O uso de sementes de soja não certificadas — incluindo sementes piratas e sementes salvas comercializadas irregularmente — segue em expansão no Brasil e já representa um dos maiores desafios estruturais da cadeia produtiva da soja. Dados consolidados pela Céleres Consultoria, com elaboração da Associação Brasileira dos Produtores de Sementes de Soja (ABRASS), indicam que, na safra 2025/26, 27% da área plantada no país será cultivada com sementes não certificadas, o equivalente a cerca de 13 milhões de hectares.
Segundo Gladir Tomazelli, diretor institucional da ABRASS, parte do problema está na distorção entre o uso legal da semente salva e a sua comercialização irregular. “A prática de utilizar sementes produzidas pelo próprio agricultor cresceu de forma expressiva nos últimos anos.

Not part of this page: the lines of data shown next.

(** What git resolves a short revision name to: a tag, else a head, else a
    remote reference. *)
Definition rev_parse (r : LocalRepo) (rev : string) : option commit :=
  match tags r !! rev with
  | Some c => Some c
  | None =>
      match heads r !! rev with
      | Some c => Some c
      | None => remotes r !! rev
      end
  end.

(** [repo.head.reset(rev, index=True, working_tree=True)], i.e.
    [git reset --hard <rev>]: the current branch (or the detached HEAD) moves
    to the commit, index and working tree follow. *)
Definition do_reset (rev : string) (r : LocalRepo) : option LocalRepo :=
  match rev_parse r rev with
  | None => None
  | Some c =>
      Some match HEAD r with
           | OnBranch b =>
               {| heads := <[b := c]> (heads r); tags := tags r;
                  remotes := remotes r; HEAD := OnBranch b; tree := Clean |}
           | Detached _ =>
               {| heads := heads r; tags := tags r;
                  remotes := remotes r; HEAD := Detached c; tree := Clean |}
           end
  end.

Definition head_reset (h : string) (rev : string) : M World unit :=
  log (OpReset h rev);;
  effect (fun w =>
    match repo_at h w ≫= do_reset rev with
    | Some r' => (Ret tt, set_fs <[h := RepoDir r']> w)
    | None => (Raise GitCommandError, w)
    end).

(** [shutil.rmtree(path)] *)
Definition shutil_rmtree (path : string) : M World unit :=
  log (OpRmtree path);;
  effect (fun w =>
    match fs w !! path with
    | Some _ => (Ret tt, set_fs (delete path) w)
    | None => (Raise FileNotFoundError, w)
    end).

(** The working copy [git clone] leaves: the remote's default branch checked
    out (unborn when the remote does not have it), every remote branch under
    [origin/], the remote's tags. *)
Definition fresh_clone (rr : RemoteRepo) : LocalRepo :=
  {| heads := match r_branches rr !! r_default rr with
              | Some c => {[ r_default rr := c ]}
              | None => ∅
              end;
     tags := r_tags rr;
     remotes := kmap (String.append "origin/") (r_branches rr);
     HEAD := OnBranch (r_default rr);
     tree := Clean |}.
Definition truthy (o : option string) : bool :=
  match o with
  | Some EmptyString => false
  | Some _ => true
  | None => false
  end.

(** Python's [a or b]. *)
Definition py_or (a b : option string) : option string :=
  if truthy a then a else b.

(** The session handle returned by [gitlab.Gitlab(...)]. *)
Record session := Session {
  session_url : option string;
  session_token : option string
}.

Section program.
Context (env : outside).

(** [path.open("w")]: creates or truncates the file. *)
Definition open_w (path : string) : M unit :=
  λ w,
    match open_outcome env path with
    | Some e => (Raise e, w)
    | None => (Ok tt, World (<[path := EmptyString]> (files w)) (calls w) (logs w))
    end.

(** [f.write(data)] on a file opened by [open_w]: on success the file
    holds [data] after what it held; on failure it holds the characters the
    system accepted and the exception is raised. *)
Definition write (path data : string) : M unit :=
  λ w,
    let old := default EmptyString (files w !! path) in
    match write_outcome env path old data with
    | Some (e, accepted) =>
        (Raise e,
         World (<[path := string_take accepted (old +:+ data)]> (files w))
               (calls w) (logs w))
    | None => (Ok tt, World (<[path := old +:+ data]> (files w)) (calls w) (logs w))
    end.

(** [gl.users.list(per_page=..., page=...)] *)
Definition users_list (gl : session) (per_page page : nat) : M (list user) :=
  call (Users_list per_page page);;
  match users_page env per_page page with
  | inl batch => mret batch
  | inr e => raise e
  end.
Lemma tree_layout_witness :
  fst (NewNodeFS (env := Demo.cluster) (Build_KubernetesRoot None)) =
    Ok (rootInode (env := Demo.cluster)
          (Build_KubernetesRoot (env := Demo.cluster) (Some 7))
          [("default", namespaceTree (env := Demo.cluster) 7 Demo.default);
           ("kube-system",
            namespaceTree (env := Demo.cluster) 7
              (Demo.obj "kube-system" "Active"))])
  /\ exists cs,
       bootstrap (env := Demo.cluster) None = inr cs
       /\ layout cs ["default"; "services"; "svc-a"]
            (leaf (env := Demo.cluster) (Demo.encode Demo.svcA)).
Proof.
  split; [reflexivity|].
  exact (proj2 (@tree_layout Demo.cluster
                  (rootInode (env := Demo.cluster)
                     (Build_KubernetesRoot (env := Demo.cluster) (Some 7))
                     [("default",
                       namespaceTree (env := Demo.cluster) 7 Demo.default);
                      ("kube-system",
                       namespaceTree (env := Demo.cluster) 7
                         (Demo.obj "kube-system" "Active"))])
                  ["default"; "services"; "svc-a"]
                  (leaf (env := Demo.cluster) (Demo.encode Demo.svcA))
                  eq_refl eq_refl)).
Defined.

Lemma stored_bytes_are_serializations_witness :
  exists tree,
    fst (NewNodeFS (env := Demo.cluster) (Build_KubernetesRoot None)) = Ok tree
    /\ walk tree ["default"; "namespace.json"] =
       Some (leaf (env := Demo.cluster) (Demo.encode Demo.default))
    /\ walk tree ["default"; "services"; "svc-a"] =
       Some (leaf (env := Demo.cluster) (Demo.encode Demo.svcA)).
Proof.
  destruct (@stored_bytes_are_serializations Demo.cluster 7
              [Demo.default; Demo.obj "kube-system" "Active"]
              eq_refl eq_refl demo_populates demo_named)
    as (tree & Ht & Hw).
  exists tree. split; [exact Ht|].
  destruct (Hw "default" Demo.default eq_refl) as (_ & Hj & Hr).
  split; [exact Hj|].
  exact (proj2 (Hr Service "svc-a" Demo.svcA eq_refl)).
Defined.
(** * FlavorGraph: the recipe-suggestion engine of [flavorgraph/engine.py]

    A shallow embedding of [FlavorGraphEngine] and the properties of its
    coverage resolver, scorer, plan search and gap analyser.

    Modelling conventions.
    - Python [str] values are ASCII strings ([string]); [strip] and [lower]
      are the ASCII restrictions of [str.strip()] and [str.lower()].
    - Python [set] values are [gset string]; [sorted(s)] of a set is the
      ascending list of its elements under the byte-wise lexical order.
    - [self.substitutions] and the per-recipe [subs_used] dictionaries are
      only read by key or counted: they are [gmap]s.  [self.recipes] is
      iterated in insertion order: it is an association list with unique keys,
      built the way the dict comprehension of [_load] builds it.
    - Python [float] is IEEE 754 binary64: scores are primitive floats, with
      the same operations in the same order as the source.
    - [int] request fields are [Z]; [len(...)] values are [nat].
    - Of [app.py] only the list comprehension that builds the availability
      list from the JSON array is embedded; an array element is a string or
      some other JSON value. *)

From Stdlib Require Import Floats ZArith Ascii String List.
From Stdlib Require Uint63.
From stdpp Require Import gmap strings list sorting.

#[local] Open Scope string_scope.
#[local] Open Scope list_scope.
#[local] Set Warnings "-inexact-float".

(** ** Ingredient normalizer: [s.strip().lower()] *)

Module Normalizer.

(** Whitespace of [str.isspace] below code point 128. *)
Definition is_space (a : ascii) : bool :=
  let n := N_of_ascii a in
  ((9 <=? n)%N && (n <=? 13)%N) || ((28 <=? n)%N && (n <=? 32)%N).

Fixpoint lstrip (s : string) : string :=
  match s with
  | String a s' => if is_space a then lstrip s' else s
  | EmptyString => EmptyString
  end.

Definition rstrip (s : string) : string := String.rev (lstrip (String.rev s)).

Definition strip (s : string) : string := rstrip (lstrip s).

Definition lower_ascii (a : ascii) : ascii :=
  let n := N_of_ascii a in
  if (65 <=? n)%N && (n <=? 90)%N then ascii_of_N (n + 32) else a.

Fixpoint lower (s : string) : string :=
  match s with
  | String a s' => String (lower_ascii a) (lower s')
  | EmptyString => EmptyString
  end.

Definition normalize (s : string) : string := lower (strip s).

End Normalizer.

Import Normalizer.

(** ** Python containers *)

(** [sorted(s)] for a set of strings. *)
Definition sorted (s : gset string) : list string :=
  merge_sort String.le (elements s).

(** [{i.strip().lower() for i in xs}] *)
Definition normalized_set (xs : list string) : gset string :=
  list_to_set (normalize <$> xs).

(** An insertion-ordered dictionary with string keys. *)
Module PyDict.

Abbreviation t V := (list (string * V)).

(** [d[k] = v]: a present key keeps its position. *)
Fixpoint set {V} (k : string) (v : V) (d : t V) : t V :=
  match d with
  | [] => [(k, v)]
  | (k', v') :: d' =>
      if decide (k = k') then (k, v) :: d' else (k', v') :: set k v d'
  end.

(** [d.get(k)] *)
Fixpoint get {V} (k : string) (d : t V) : option V :=
  match d with
  | [] => None
  | (k', v') :: d' => if decide (k = k') then Some v' else get k d'
  end.

Definition keys {V} (d : t V) : list string := fst <$> d.
Definition values {V} (d : t V) : list V := snd <$> d.

(** [{key(x): x for x in xs}] *)
Definition of_list {V} (key : V → string) (xs : list V) : t V :=
  foldl (λ d x, set (key x) x d) [] xs.

End PyDict.

(** ** Data model *)

(** A recipe record of [recipes.json].  An absent ["ingredients"],
    ["instructions"] or ["tags"] key reads as the empty list through
    [r.get(key, [])].  The keys ["id"] and ["title"] are read as [r["id"]]
    and [r["title"]]: the records modelled are those that carry both, and
    the [KeyError] of a record without one of them is outside the model. *)
Record Recipe : Type := {
  recipe_id : string;
  title : string;
  ingredients : list string;
  instructions : list string;
  tags : list string
}.

Record SuggestionRequest : Type := {
  available_ingredients : list string;
  max_missing : Z;
  allow_substitutions : bool;
  max_suggestions : Z;
  plan_size : Z;
  prioritize_min_missing : bool
}.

Ocorre que uma parcela dessas sementes, que deveriam ser para uso próprio, acaba sendo comercializada ilegalmente, transformando-se em semente pirata”, explica.
O impacto direto desse cenário é sentido na produtividade. Pesquisas indicam que o uso de sementes não certificadas resulta, em média, em queda de quatro sacas por hectare. Aplicada à área total fora do sistema formal, essa redução representa 2,8 milhões de toneladas a menos de soja produzidas no país, além da perda estimada de 1,9 milhão de toneladas em exportações e 0,9 milhão de toneladas no consumo interno.
As perdas econômicas também são expressivas. O levantamento aponta que 16,4 milhões de sacas de sementes certificadas deixam de ser comercializadas, gerando um prejuízo superior a R$ 8 bilhões para o setor de sementes. Apenas de royalties genética, o impacto chega a R$ 590 milhões, comprometendo investimentos em pesquisa, inovação e desenvolvimento de novas cultivares.
“Estamos falando de um efeito dominó que atinge toda a cadeia produtiva”, afirma Tomazelli. “Menos sementes certificadas significam menos produtividade, menos geração de empregos qualificados — estimamos cerca de 4.500 postos diretos a menos — e menor circulação de renda no agronegócio brasileiro.”
Para enfrentar o problema, a ABRASS defende a modernização da legislação de cultivares. A entidade apoia o Projeto de Lei (PL n. 1702/19) em tramitação na Câmara dos Deputados que prevê o recolhimento de royalties de genética sobre a semente salva. “A aprovação e regulamentação dessa lei trarão mais segurança jurídica ao pesquisador e tornarão o mercado de sementes mais competitivo e equilibrado”, destaca Tomazelli.
Além da agenda regulatória, a associação tem investido em ações práticas para elevar o padrão do setor. Um dos principais projetos é a Certificação de Processos ABRASS, desenvolvido há cerca de quatro anos e atualmente em fase de implementação de auditorias, em parceria com a Associação Brasileira de Normas Técnicas (ABNT).
“O objetivo é padronizar e elevar o nível dos processos produtivos entre os multiplicadores associados, garantindo maior regularidade e previsibilidade na qualidade das sementes”, explica Tomazelli. A iniciativa deve resultar na criação de um selo ABRASS de processos de produção, oferecendo maior segurança ao agricultor no momento da compra.
Para o presidente da ABRASS, André Schwening, a escolha por sementes certificadas vai além do cumprimento legal. “Trata-se de uma decisão estratégica para o produtor e para o país. Semente certificada é sinônimo de produtividade, competitividade e sustentabilidade econômica. Quando a semente não certificada ganha espaço, todos perdem: o agricultor, a indústria, a pesquisa e o Brasil”, afirma.
Schwening reforça que a entidade seguirá atuando de forma institucional e técnica para fortalecer o mercado formal. “A ABRASS continuará trabalhando para criar um ambiente mais transparente, moderno e sustentável, onde a inovação seja valorizada e a produção de soja brasileira mantenha sua liderança global.”